WHAT YOU NEED TO DO = What is needed is an exact copy of the entries below, from the line that contains "is_Some (ps_current_txn_start_offset (ot_state" through the final line, both included, and nothing else.

SOURCE DATA =
○ ○ ○ ○

Lemma table_widths_spec (rows : list (list string)) widths i w :
  widths !! i = Some w →
  foldl widen widths rows !! i = Some (foldl Nat.max w (map utf16_width (omap (.!! i) rows))).
Proof.
  revert widths w. induction rows as [|row rows IH]; intros widths w Hw; [done|].
  cbn [foldl omap list_omap]. apply (widen_spec _ row) in Hw. rewrite (IH _ _ Hw).
  by destruct (row !! i).
Qed.

Lemma foldl_max_le (l : list nat) w : (w ≤ foldl Nat.max w l)%nat ∧ Forall (λ x, x ≤ foldl Nat.max w l)%nat l.
Proof.
  revert w. induction l as [|x l IH]; intros w; cbn; [by split|].
  destruct (IH (Nat.max w x)) as [H1 H2]. split; [lia|]. constructor; [lia|done].
Qed.

Lemma foldl_max_in (l : list nat) w : foldl Nat.max w l = w ∨ foldl Nat.max w l ∈ l.
Proof.
  revert w. induction l as [|x l IH]; intros w; cbn; [by left|].
  destruct (IH (Nat.max w x)) as [->|Hin]; [|right; by right].
  destruct (Nat.max_spec w x) as [[_ ->]|[_ ->]]; [right; by left|by left].
Qed.

(** Every cell fits its column: no pad underflows. *)
Lemma table_fits headers rows i row cell :
  row ∈ headers :: rows → row !! i = Some cell → (i < length headers)%nat →
  ∃ w, table_widths headers rows !! i = Some w ∧ (utf16_width cell ≤ w)%nat.
Proof.
  intros Hrow Hcell Hi. destruct (lookup_lt_is_Some_2 headers i Hi) as [header Hh].
  exists (column_width header (omap (.!! i) rows)). unfold table_widths. split.
  { rewrite (table_widths_spec rows _ i (utf16_width header)); [done|].
    by rewrite list_lookup_fmap, Hh. }
  unfold column_width. destruct (foldl_max_le (map utf16_width (omap (.!! i) rows)) (utf16_width header))
    as [H1 H2]. apply elem_of_cons in Hrow as [->|Hin]; [by simplify_eq|].
  apply (proj1 (Forall_forall _ _) H2). apply list_elem_of_fmap. exists cell. split; [done|].
  apply list_elem_of_omap. by exists row.
Qed.

(** Every line of a table is its cells, each padded to the width of its column
    and followed by a tab; a column is as wide as its widest cell, the header
    included, and no wider. *)
Lemma pretty_table_columns headers rows :
  ∃ widths, length widths = length headers ∧
    pretty_table headers rows =
      map (λ cells, foldr (λ '(column, cell) line, table_cell column cell +:+ line) ""
        (zip widths cells)) (headers :: rows) ∧
    ∀ i w, widths !! i = Some w →
      (∀ row cell, row ∈ headers :: rows → row !! i = Some cell → (utf16_width cell ≤ w)%nat) ∧
      ∃ row cell, row ∈ headers :: rows ∧ row !! i = Some cell ∧ utf16_width cell = w.
Proof.
  exists (table_widths headers rows).
  assert (length (table_widths headers rows) = length headers) as Hl.
  { unfold table_widths. rewrite <-(length_map utf16_width headers).
    generalize (map utf16_width headers). induction rows as [|row rows IH]; intros widths; [done|].
    cbn. rewrite IH. clear. revert row. induction widths; intros [|cell row]; cbn; auto. }
  split; [done|]. split.
  { unfold pretty_table. cbn [map]. rewrite table_line_cells. f_equal. apply map_ext.
    intros cells. apply table_line_cells. }
  intros i w Hw. assert (i < length headers)%nat as Hi by (apply lookup_lt_Some in Hw; lia). split.
  - intros row cell Hrow Hcell. destruct (table_fits headers rows i row cell Hrow Hcell Hi) as (w' & Hw' & ?).
    by simplify_eq.
  - destruct (lookup_lt_is_Some_2 headers i Hi) as [header Hh]. unfold table_widths in Hw.
    rewrite (table_widths_spec rows _ i (utf16_width header)) in Hw by (by rewrite list_lookup_fmap, Hh).
    injection Hw as <-. destruct (foldl_max_in (map utf16_width (omap (.!! i) rows)) (utf16_width header))
      as [->|Hin]; [exists headers, header; split_and!; [by left|done..]|].
    apply list_elem_of_fmap in Hin as (cell & Hc & Hin). apply list_elem_of_omap in Hin as (row & Hrow & Hcell).
    exists row, cell. split_and!; [by right|done..].
Qed.

(** ** [find-hanging] *)

(** An open transaction whose last write is older than the timeout. *)
Definition old_transaction (now max_timeout : Z) (candidate : OpenTransaction) : Prop :=
  is_Some (ps_current_txn_start_offset (ot_state candidate)) ∧
  max_timeout < now - ps_last_timestamp_ms (ot_state candidate).
#[export] Instance old_transaction_dec now max_timeout candidate :
  Decision (old_transaction now max_timeout candidate).
Proof. unfold old_transaction. apply _. Defined.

○ ○ ○ ○

EXERCISE ANSWER =
  is_Some (ps_current_txn_start_offset (ot_state candidate)) ∧
  max_timeout < now - ps_last_timestamp_ms (ot_state candidate).
#[export] Instance old_transaction_dec now max_timeout candidate :
  Decision (old_transaction now max_timeout candidate).
Proof. unfold old_transaction. apply _. Defined.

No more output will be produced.